**Task instructions**
Take the line containing "destruct (IH d1)" and every line after it to the end of the data, and write them out exactly as they appear.

(Stored items)
Segment Open
Lemma fd_push_ok (d : FrameDecoder) (pending chunk : list byte) :
  holding d pending -> size64 (fd_buffer d) + size64 chunk <= fd_max_buffered d ->
  exists d', fd_push chunk d = (Ok tt, d') /\ holding d' (pending ++ chunk) /\
    size64 (fd_buffer d') <= size64 (fd_buffer d) + size64 chunk /\
    fd_max_payload d' = fd_max_payload d /\ fd_max_buffered d' = fd_max_buffered d.
Proof.
  intros Hd Hfit. unfold fd_push. rewrite (ho_live _ _ Hd).
  set (d1 := if _ && _ then _ else d).
  assert (holding d1 pending /\ size64 (fd_buffer d1) <= size64 (fd_buffer d) /\
    fd_max_payload d1 = fd_max_payload d /\ fd_max_buffered d1 = fd_max_buffered d) as (H1 & Hsz & Hp & Hb).
  { subst d1. destruct (_ && _) eqn:E; [|repeat split; try done; by destruct Hd].
    reflect_bools. destruct Hd as [Hl Hr Hw]. repeat split; cbn; try done; [|unfold size64; simpl; lia].
    rewrite <- Hr, H0. unfold size64. by rewrite Nat2N.id, drop_all. }
  clearbody d1. rewrite Hb. destruct (N.ltb_spec (fd_max_buffered d) (size64 (fd_buffer d1) + size64 chunk)); [lia|].
  eexists. split; [reflexivity|]. destruct H1 as [Hl Hr Hw]. split; [|cbn; rewrite size64_app; split; [lia|done]].
  split; cbn; [done| |rewrite size64_app; lia].
  unfold size64 in Hw. rewrite drop_app_le by lia. by rewrite Hr.
Qed.

(** What is unread does not reach the end of a frame. *)
Definition part_of_next (pending : list byte) (fs : list Frame) : Prop :=
  pending = [] \/ exists f fs', fs = f :: fs' /\ (length pending < length (frame_bytes f))%nat.

(** A run over the beginning of a stream delivers the frames that arrived whole and
    holds back the part of the next one. *)
Lemma fd_run_prefix (chunks : list (list byte)) (fs : list Frame) (d : FrameDecoder) (pending more : list byte) :
  Forall (fits_decoder d) fs -> holding d pending -> part_of_next pending fs ->
  pending ++ concat chunks ++ more = concat (map frame_bytes fs) ->
  size64 (fd_buffer d) + size64 (concat chunks) <= fd_max_buffered d ->
  exists k d' rest, fd_run d chunks = (Ok (map sealed_frame (take k fs)), d') /\ holding d' rest /\
    rest ++ more = concat (map frame_bytes (drop k fs)) /\ part_of_next rest (drop k fs) /\
    fd_max_payload d' = fd_max_payload d /\ fd_max_buffered d' = fd_max_buffered d.
Proof.
  revert fs d pending. induction chunks as [|chunk chunks IH]; intros fs d pending Hfs Hd Hpart Heq Hfit.
  - exists O, d, pending. split; [done|]. split; [exact Hd|]. split; [exact Heq|]. by split.
  - cbn [concat] in *. rewrite size64_app in Hfit.
    destruct (fd_push_ok d pending chunk Hd) as (d1 & Hpush & Hd1 & Hsz & Hp & Hb); [lia|].
    assert (Forall (fits_decoder d1) fs) as Hfs1.
    { eapply Forall_impl; [exact Hfs|]. unfold fits_decoder. by rewrite Hp. }
    destruct (fd_drain_frames (S (length (fd_buffer d1))) fs d1 (pending ++ chunk) (concat chunks ++ more))
      as (k & d2 & rest & Hdr & Hd2 & Heq2 & [c ->] & Hlast); [exact Hfs1|exact Hd1| | |].
    { destruct Hd1 as [_ <- _]. rewrite length_drop. lia. }
    { rewrite <- !app_assoc in *. exact Heq. }
    destruct (IH (drop k fs) (d1 <| fd_consumed := c |>) rest) as (k' & d' & rest' & Hrun & Hd' & Heq' & Hpart' & Hp' & Hb');
      [by apply Forall_drop|exact Hd2|exact Hlast|exact Heq2|cbn; lia|].
    rewrite drop_drop in Heq', Hpart'. exists (k + k')%nat, d', rest'.
    split; [|split; [exact Hd'|split; [exact Heq'|split; [exact Hpart'|by rewrite Hp', Hb']]]].
    cbn [fd_run]. unfold fd_feed. rewrite Hpush, Hdr, Hrun, <- map_app. by rewrite take_take_drop.
Qed.

(** Of the end of a stream of whole frames nothing is left. *)
Lemma part_of_nothing (rest : list byte) (fs : list Frame) :
  rest = concat (map frame_bytes fs) -> part_of_next rest fs -> rest = [] /\ fs = [].
Proof.
  intros Heq Hpart. destruct fs as [|f fs]; [by split|]. exfalso. cbn [map concat] in Heq.
  pose proof (frame_bytes_pos f) as Hpos. apply (f_equal (@length byte)) in Heq. rewrite length_app in Heq.
  destruct Hpart as [->|(f' & fs' & [= <- <-] & Hlt)]; [cbn in Heq|]; lia.
Qed.

Lemma fd_run_frames (chunks : list (list byte)) (fs : list Frame) (d : FrameDecoder) (pending : list byte) :
  Forall (fits_decoder d) fs -> holding d pending -> part_of_next pending fs ->
  pending ++ concat chunks = concat (map frame_bytes fs) ->
  size64 (fd_buffer d) + size64 (concat chunks) <= fd_max_buffered d ->
  exists d', fd_run d chunks = (Ok (map sealed_frame fs), d') /\ holding d' [] /\
    fd_max_payload d' = fd_max_payload d /\ fd_max_buffered d' = fd_max_buffered d.
Proof.
  intros Hfs Hd Hpart Heq Hfit. rewrite <- (app_nil_r (concat chunks)) in Heq.
  destruct (fd_run_prefix chunks fs d pending [] Hfs Hd Hpart Heq Hfit) as (k & d' & rest & Hrun & Hd' & Heq' & Hpart' & Ho).
  rewrite app_nil_r in Heq'. destruct (part_of_nothing _ _ Heq' Hpart') as [-> Hk].
  exists d'. rewrite <- (take_drop k fs) at 1. rewrite Hk, app_nil_r. by split.
Qed.

(** *** Long streams *)

(** How a stream of frames may arrive: in chunks of any sizes, as long as the reader
    catches up in time.  The buffer is emptied only when every byte of it has been
    consumed, so between two such points no more may arrive than the bound, whatever
    part of it is still unread. *)
Inductive keeps_up (bound : N) : list Frame -> list byte -> list (list byte) -> Prop :=
| ku_last frames chunks :
    size64 (concat chunks) <= bound -> keeps_up bound frames (concat chunks) chunks
| ku_burst here chunks later wire rest :
    concat chunks = concat (map frame_bytes here) -> size64 (concat chunks) <= bound ->
    keeps_up bound later wire rest ->
    keeps_up bound (here ++ later) (concat chunks ++ wire) (chunks ++ rest).

(** A decoder with nothing unread goes on like a new one. *)
Lemma fd_run_drained (d : FrameDecoder) (chunks : list (list byte)) :
  holding d [] -> chunks <> [] ->
  fd_run d chunks = fd_run (frame_decoder (fd_max_payload d) (fd_max_buffered d)) chunks.
Proof.
  intros [Hl Hp Hw] Hne. destruct chunks as [|chunk chunks]; [done|]. cbn [fd_run].
  assert (fd_consumed d = size64 (fd_buffer d)) as Hc.
  { apply (f_equal (@length byte)) in Hp. rewrite length_drop in Hp. unfold size64 in *. cbn in Hp. lia. }
  assert (fd_push chunk d = fd_push chunk (frame_decoder (fd_max_payload d) (fd_max_buffered d))) as Hpush.
  { unfold fd_push. cbn [frame_decoder fd_failed fd_consumed]. rewrite Hl, Hc, N.eqb_refl, andb_true_r.
    change (0 <? 0) with false. cbn [andb]. destruct d as [buffer consumed max_payload max_buffered failed]. cbn in *. subst.
    destruct (N.ltb_spec 0 (size64 buffer)) as [H|H]; cbn [set fd_buffer fd_max_buffered]; [done|].
    assert (buffer = []) as -> by (destruct buffer; [done|rewrite size64_cons in H; lia]). done. }
  unfold fd_feed. by rewrite Hpush.
Qed.

Lemma fd_run_app (d d1 : FrameDecoder) (l1 l2 : list (list byte)) (fs : list Frame) :
  fd_run d l1 = (Ok fs, d1) ->
  fd_run d (l1 ++ l2)
  = match fd_run d1 l2 with (Ok fs', d2) => (Ok (fs ++ fs'), d2) | (Err e, d2) => (Err e, d2) end.
Proof.
  revert d fs. induction l1 as [|chunk l1 IH]; intros d fs H; cbn [fd_run app] in *.
  { injection H as <- <-. by destruct (fd_run d l2) as [[e|fs'] d2]. }
  destruct (fd_feed d chunk) as [[e|here] d']; [discriminate H|].
  destruct (fd_run d' l1) as [[e|later] d2] eqn:E; [discriminate H|]. injection H as <- <-.
  rewrite (IH d' later E). destruct (fd_run d2 l2) as [[e|fs'] d3]; [done|]. by rewrite app_assoc.
Qed.

(** Whatever has arrived of a stream, the decoder has delivered the frames that are
    whole and nothing else. *)
Lemma fd_run_keeps_up (bound : N) (fs : list Frame) (wire : list byte) (chunks : list (list byte)) (d : FrameDecoder) :
  keeps_up bound fs wire chunks -> Forall (fits_decoder d) fs -> holding d [] -> bound <= fd_max_buffered d ->
  wire `prefix_of` concat (map frame_bytes fs) ->
  exists n d' rest, fd_run d chunks = (Ok (map sealed_frame (take n fs)), d') /\ holding d' rest /\
    wire = concat (map frame_bytes (take n fs)) ++ rest /\ part_of_next rest (drop n fs).
Proof.
  intros Hk. revert d. induction Hk as [fs chunks Hsize|here chunks later wire rest Hcut Hsize Hk IH];
    intros d Hfs Hd Hb Hpre.
  - destruct Hpre as [more Hmore]. destruct chunks as [|chunk chunks].
    { exists O, d, []. split; [done|]. split; [exact Hd|]. split; [done|by left]. }
    rewrite fd_run_drained by done. set (d0 := frame_decoder _ _).
    destruct (fd_run_prefix (chunk :: chunks) fs d0 [] more) as (n & d' & rest & Hrun & Hd' & Heq & Hpart & _);
      [exact Hfs|by split|by left|by rewrite Hmore|cbn [d0 frame_decoder fd_buffer fd_max_buffered]; rewrite size64_nil; lia|].
    exists n, d', rest. split; [exact Hrun|]. split; [exact Hd'|]. split; [|exact Hpart].
    apply (app_inv_tail more). rewrite <- Hmore, <- app_assoc, Heq, <- concat_app, <- map_app. by rewrite take_drop.
  - apply Forall_app in Hfs as [Hhere Hlater].
    assert (exists d1, fd_run d chunks = (Ok (map sealed_frame here), d1) /\ holding d1 [] /\
      fd_max_payload d1 = fd_max_payload d /\ fd_max_buffered d1 = fd_max_buffered d) as (d1 & Hrun & Hd1 & Hp1 & Hb1).
    { destruct chunks as [|chunk chunks].
      { destruct (part_of_nothing [] here Hcut ltac:(by left)) as [_ ->]. by exists d. }
      rewrite fd_run_drained by done.
      apply (fd_run_frames (chunk :: chunks) here (frame_decoder (fd_max_payload d) (fd_max_buffered d)) []);
        [exact Hhere|by split|by left|exact Hcut|cbn [frame_decoder fd_buffer fd_max_buffered]; rewrite size64_nil; lia]. }
    destruct (IH d1) as (n & d2 & rest2 & Hrun2 & Hd2 & Hwire & Hpart).
    + eapply Forall_impl; [exact Hlater|]. unfold fits_decoder. by rewrite Hp1.
    + exact Hd1.
    + by rewrite Hb1.
    + rewrite map_app, concat_app, Hcut in Hpre. by apply prefix_app_inv in Hpre.
    + exists (length here + n)%nat, d2, rest2. rewrite take_app_add, drop_app_add.
      split; [rewrite (fd_run_app _ _ _ _ _ Hrun), Hrun2, map_app; done|]. split; [exact Hd2|]. split; [|exact Hpart].
      by rewrite map_app, concat_app, Hcut, Hwire, <- app_assoc.
Qed.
Segment Closed
**Answer area**
    destruct (IH d1) as (n & d2 & rest2 & Hrun2 & Hd2 & Hwire & Hpart).
    + eapply Forall_impl; [exact Hlater|]. unfold fits_decoder. by rewrite Hp1.
    + exact Hd1.
    + by rewrite Hb1.
    + rewrite map_app, concat_app, Hcut in Hpre. by apply prefix_app_inv in Hpre.
    + exists (length here + n)%nat, d2, rest2. rewrite take_app_add, drop_app_add.
      split; [rewrite (fd_run_app _ _ _ _ _ Hrun), Hrun2, map_app; done|]. split; [exact Hd2|]. split; [|exact Hpart].
      by rewrite map_app, concat_app, Hcut, Hwire, <- app_assoc.
Qed.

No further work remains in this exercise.